PETERBOROUGH, N.H. — A convenience store clerk who was fired recently for refusing to sell cigarettes to a customer trying to pay for them with state welfare benefits has been fired, but her story has gained traction in local and national media.

According to press reports, Jackie Whiton was working at a C.N. Brown Big Apple convenience store recently when a man in his 20s attempted to purchase cigarettes using an electronic benefit transfer card, which is issued to families in New Hampshire and Maine who are on the Temporary Assistance for Needy Families, or TANF program. Whiton, a six-year employee of the store, refused to sell the man the cigarettes.

“I told him he couldn’t buy them with the card and he said ‘yes he could,’” Whiton told the Union Leader newspaper in New Hampshire. The man’s foster mother returned to the store the next day to complain and Whiton again refused to accept the EBT card as payment for cigarettes. She was fired by the company the next day.

The story about Whiton was published by scores of local and national media outlets over the past couple of days.

According to New Hampshire officials, there are few restrictions on how a EBT card can be used, but they can’t be used at liquor stores. C.N. Brown, the Maine-based company that owns the store Whiton worked at along with 77 others, said in a statement Thursday that it was notified by the New Hampshire Department of Health and Human Services that it needed to comply with policy or risk being terminated from the program.

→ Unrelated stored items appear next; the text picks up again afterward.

Lemma canonical_form_same v v' k d d' : _number v k = Ok d -> _number v' k = Ok d' ->
  canonical_form v d = canonical_form v' d' <-> same_number v v'.
Proof.
  intros H H'. split.
  - intros E. exists k, d, d'. split; [done|]. split; [done|].
    destruct (canonical_form_reads _ _ _ H) as (e & N1 & V1 & _), (canonical_form_reads _ _ _ H') as (e' & N2 & V2 & _).
    rewrite E in N1. rewrite <- V1, <- V2. assert (e = e') as -> by congruence. done.
  - intros (k0 & d0 & d0' & N & N' & V).
    destruct (number_inv _ _ _ H) as [(-> & n & -> & ->)|(-> & s & -> & E & (Hn & _) & _)];
      (destruct (number_inv _ _ _ H') as [(Hk & n' & -> & ->)|(Hk & s' & -> & E' & (Hn' & _) & _)]; try discriminate Hk);
      (destruct (number_inv _ _ _ N) as [(-> & m & E1 & ->)|(-> & t & E1 & D & _)]; try discriminate E1);
      (destruct (number_inv _ _ _ N') as [(Hk0 & m' & E1' & ->)|(Hk0 & t' & E1' & D' & _)]; try discriminate E1').
    + injection E1 as <-. injection E1' as <-. rewrite !dval_dec_of_Z in V. cbn [canonical_form]. f_equal. by apply inject_Z_injective.
    + injection E1 as <-. injection E1' as <-. cbn [canonical_form]. f_equal. apply plain_text_value; [congruence|].
      assert (d = d0) as -> by congruence. assert (d' = d0') as -> by congruence. done.
Qed.

(** A text without a fractional part, or whose fractional part does not end in a
    zero and is not empty. *)
Definition canonical_spelling (v : param_value) : Prop :=
  match v with
  | PInt _ => True
  | PText s => dot ∉ txt s \/ (last (txt s) <> Some zero_chr /\ last (txt s) <> Some dot)
  end.

Lemma rstrip_fixed x l : rstrip x l = l <-> last l <> Some x.
Proof.
  destruct (rstrip_spec x l) as (m & E & H). split.
  - intros F. rewrite F in H. destruct H as [->|H]; [done|exact H].
  - intros Hl. destruct m as [|m]; [by rewrite app_nil_r in E|]. exfalso. apply Hl. rewrite E. replace (repeat x (S m)) with (repeat x m ++ [x]) by (by rewrite <- repeat_cons).
    by rewrite app_assoc, last_snoc.
Qed.

Lemma strip_fixed l : strip_plain l = l <-> dot ∉ l \/ (last l <> Some zero_chr /\ last l <> Some dot).
Proof.
  unfold strip_plain. assert (existsb (Ascii.eqb dot) l = true <-> dot ∈ l) as Hd.
  { rewrite existsb_exists. split; [intros (c & Hc & E); apply Ascii.eqb_eq in E; subst; by apply list_elem_of_In|intros Hc; exists dot; split; [by apply list_elem_of_In|apply Ascii.eqb_refl]]. }
  destruct (existsb (Ascii.eqb dot) l); [|split; [intros _; left; intros X; by apply Hd in X|done]]. split.
  - intros F. right. assert (rstrip zero_chr l = l) as Fz.
    { destruct (rstrip_spec zero_chr l) as (m & E & _). destruct (rstrip_spec dot (rstrip zero_chr l)) as (n & E' & _). rewrite F in E'. rewrite E' in E.
      pose proof (f_equal length E) as Hl. rewrite !length_app, !repeat_length in Hl. destruct n; [by rewrite app_nil_r in E'|lia]. }
    rewrite Fz in F. split; by apply rstrip_fixed.
  - intros [X|[Hz Hp]]; [exfalso; by apply X, Hd|]. by rewrite (proj2 (rstrip_fixed _ _) Hz), (proj2 (rstrip_fixed _ _) Hp).
Qed.

(** The spellings the canonicalization leaves alone are the canonical ones. *)
Lemma canonical_form_spelling v k d : _number v k = Ok d -> canonical_form v d = v <-> canonical_spelling v.
Proof.
  intros H. destruct (number_inv _ _ _ H) as [(_ & n & -> & _)|(_ & s & -> & _ & _ & Es)]; [done|]. cbn [canonical_form canonical_spelling].
  rewrite <- strip_fixed. assert (plain_text d = str (strip_plain (txt s))) as -> by (unfold plain_text, format_f in *; by rewrite <- Es, txt_str).
  split; [intros [= E]|intros ->; f_equal; apply str_txt]. rewrite <- E at 2. by rewrite txt_str.
Qed.

(** ** Rules, definitions and configurations *)

(** A record as its constructor leaves it. *)
Definition constructed (d : strategy_definition) : Prop :=
  new_definition d = Ok d /\ Forall (fun r => new_rule r = Ok r) (df_parameters d).
Definition registry_ok (l : strategy_registry) : Prop := new_registry l = Ok l /\ Forall constructed l.

Lemma validate_inv r v w : validate r v = Ok w -> exists d, _number v (pr_kind r) = Ok d /\ w = canonical_form v d.
Proof.
  unfold validate. intros H. res_inv. exists a. split; [done|]. rewrite (canonical_value_ok _ _ _ Hr) in H. congruence.
Qed.

(** A validated value passes its rule again, unchanged. *)
Lemma validate_again r v w : validate r v = Ok w -> validate r w = Ok w.
Proof.
  unfold validate. intros H. res_inv. rewrite (canonical_value_ok _ _ _ Hr) in H. injection H as <-.
  destruct (canonical_form_reads _ _ _ Hr) as (d' & N & V & C). rewrite N, Hr0, Hr1. cbn [rbind].
  assert (dleb a0 d' && dleb d' a1 = dleb a0 a && dleb a a1) as ->.
  { f_equal; apply Bool.eq_true_iff_eq; by rewrite !dleb_spec, V. }
  rewrite Hc. rewrite (canonical_value_ok _ _ _ N). by f_equal.
Qed.

Lemma sorted_names {A} (l : list (string * A)) : sorted_by_name l -> StronglySorted str_le (map fst l).
Proof.
  induction 1 as [|x l Hl IH Hx]; [constructor|]. cbn [map]. constructor; [done|].
  apply list.Forall_fmap. eapply Forall_impl; [exact Hx|]. done.
Qed.

Definition named (r : param_rule) : string * param_rule := (pr_name r, r).
Lemma named_names l : map fst (map named l) = map pr_name l.
Proof. rewrite map_map. by apply map_ext. Qed.

Lemma by_name_perm l : by_name l ≡ₚ l.
Proof. unfold by_name. rewrite sort_items_perm, map_map. cbn [snd]. by rewrite map_id. Qed.

Lemma by_name_sorted l : StronglySorted str_le (map pr_name (by_name l)).
Proof.
  unfold by_name. fold named. pose proof (sorted_names _ (sort_items_sorted (map named l))) as H.
  assert (Forall (fun kr => fst kr = pr_name (snd kr)) (sort_items (map named l))) as Hk.
  { apply sort_items_Forall. apply list.Forall_fmap. by apply Forall_true. }
  erewrite map_map, map_ext_Forall; [exact H|]. eapply Forall_impl; [exact Hk|]. by intros ? ->.
Qed.

Lemma definition_inv d d' : new_definition d = Ok d' ->
  NoDup (map pr_name (df_parameters d)) /\ df_parameters d' = by_name (df_parameters d) /\ df_identity d' = df_identity d.
Proof. unfold new_definition. intros H. res_inv. rewrite <- H. rewrite negb_false_iff, bool_decide_eq_true in *. done. Qed.

Lemma constructed_names d : constructed d ->
  NoDup (map pr_name (df_parameters d)) /\ StronglySorted str_le (map pr_name (df_parameters d)).
Proof.
  intros [H _]. destruct (definition_inv _ _ H) as (Hnd & E & _). split; [done|]. rewrite E. apply by_name_sorted.
Qed.

Lemma find_rule_in r l : NoDup (map pr_name l) -> r ∈ l -> find_rule (pr_name r) l = Some r.
Proof.
  unfold find_rule. induction l as [|x l IH]; [by rewrite elem_of_nil|]. cbn [map find]. rewrite NoDup_cons, elem_of_cons.
  intros [Hx Hl] [->|Hr]; [by rewrite String.eqb_refl|]. destruct (String.eqb_spec (pr_name x) (pr_name r)) as [E|]; [|by apply IH].
  destruct Hx. rewrite E. by apply list_elem_of_fmap_2.
Qed.

Lemma find_rule_name n l r : find_rule n l = Some r -> r ∈ l /\ pr_name r = n.
Proof. unfold find_rule. intros H. apply find_some in H as [H1 H2]. apply String.eqb_eq in H2. by rewrite list_elem_of_In. Qed.

(** A configuration as its constructor leaves it. *)
Record well_typed (c : strategy_configuration) : Prop := {
  wt_definition : constructed (cg_definition c);
  wt_names : map fst (cg_values c) = map pr_name (df_parameters (cg_definition c));
  wt_values : Forall (fun nv => validated_value (df_parameters (cg_definition c)) nv = Ok nv) (cg_values c);
}.

Lemma validated_value_ok rules nv nv' : validated_value rules nv = Ok nv' ->
  exists r, find_rule (fst nv) rules = Some r /\ validate r (snd nv) = Ok (snd nv') /\ fst nv' = fst nv.
Proof.
  unfold validated_value. destruct (find_rule _ _) as [r|]; [|done]. intros H. res_inv. subst nv'. by exists r.
Qed.

Lemma validated_value_again rules nv nv' : validated_value rules nv = Ok nv' -> validated_value rules nv' = Ok nv'.
Proof.
  intros H. destruct (validated_value_ok _ _ _ H) as (r & Hr & Hv & Hn). unfold validated_value. rewrite Hn, Hr.
  rewrite (validate_again _ _ _ Hv). cbn [rbind]. destruct nv'. cbn in *. by subst.
Qed.

Lemma validated_names rules l l' : Forall2 (fun nv nv' => validated_value rules nv = Ok nv') l l' -> map fst l' = map fst l.
Proof. induction 1 as [|nv nv' l l' H _ IH]; [done|]. cbn [map]. destruct (validated_value_ok _ _ _ H) as (? & _ & _ & ->). by f_equal. Qed.

Lemma str_all_in l m : forallb (fun n => str_in n m) l = true <-> (forall n, n ∈ l -> n ∈ m).
Proof. rewrite forallb_forall. split; intros H n Hn; [by apply str_in_spec, H, list_elem_of_In|by apply str_in_spec, H, list_elem_of_In]. Qed.

Lemma new_configuration_inv c c' : new_configuration c = Ok c' ->
  cg_definition c' = cg_definition c /\ NoDup (map fst (cg_values c))
  /\ (forall n, n ∈ map fst (cg_values c) <-> n ∈ map pr_name (df_parameters (cg_definition c)))
  /\ exists l, Forall2 (fun nv nv' => validated_value (df_parameters (cg_definition c)) nv = Ok nv') (cg_values c) l /\ cg_values c' = sort_items l.
Proof.
  unfold new_configuration. intros H. res_inv. rewrite !orb_false_iff, !negb_false_iff, bool_decide_eq_true, !str_all_in in Hc.
  destruct Hc as ((Hnd & H1) & H2). rewrite <- H. split; [done|]. split; [done|]. split; [intros n; split; auto|].
  eexists. split; [by apply rmap_ok|done].
Qed.

Lemma new_configuration_typed c c' : constructed (cg_definition c) -> new_configuration c = Ok c' -> well_typed c'.
Proof.
  intros Hd H. destruct (new_configuration_inv _ _ H) as (Ed & Hnd & Hn & l & Hl & Ev).
  pose proof (constructed_names _ Hd) as (Hdn & Hds). pose proof (validated_names _ _ _ Hl) as El.
  split; [by rewrite Ed|..]; rewrite Ed, Ev.
  - apply (StronglySorted_unique str_le); [apply sorted_names, sort_items_sorted|done|].
    rewrite (Permutation_map fst (sort_items_perm l)), El. by apply NoDup_Permutation.
  - apply sort_items_Forall. clear - Hl. induction Hl as [|x y l1 l2 H _ IH]; [constructor|].
    constructor; [exact (validated_value_again _ _ _ H)|exact IH].
Qed.

(** Constructing it again changes nothing. *)
Lemma well_typed_again c : well_typed c -> new_configuration c = Ok c.
Proof.
  intros [Hd Hn Hv]. pose proof (constructed_names _ Hd) as (Hdn & Hds). unfold new_configuration. destruct Hd as [Hd _].
  rewrite Hd. cbn [rbind]. rewrite Hn. rewrite (bool_decide_true _ Hdn), (proj2 (str_all_in _ _)) by done. cbn [negb orb].
  assert (rmap (validated_value (df_parameters (cg_definition c))) (cg_values c) = Ok (cg_values c)) as ->.
  { apply rmap_ok. clear - Hv. induction Hv; by constructor. }
  cbn [rbind]. rewrite sort_items_fixed; [by destruct c|by rewrite Hn|].
  rewrite <- Hn in Hds. clear - Hds. induction (cg_values c) as [|x l IH]; [constructor|]. cbn [map] in Hds.
  apply StronglySorted_inv in Hds as [H1 H2]. constructor; [by apply IH|]. apply (proj1 (list.Forall_fmap _ _ _)) in H2. exact H2.
Qed.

“Our employees cannot impose their own personal biases over these products and make decisions about what will and will not be sold to individual customers,” said C.N. Brown general manager Chick Wilkins. “Each of our more than 800 employees may have individual opinions about many of the products sold in our stores — tobacco, wine, beer, condoms, high-calorie products — but these products must be made equally available to all eligible purchasers.”

Wilkins said Whiton was given the opportunity to keep her job if she would adhere to company and state policy.

“Unfortunately she declined to comply, and we had no choice but to let her go for violation of company policy,” Wilkins said in a press release.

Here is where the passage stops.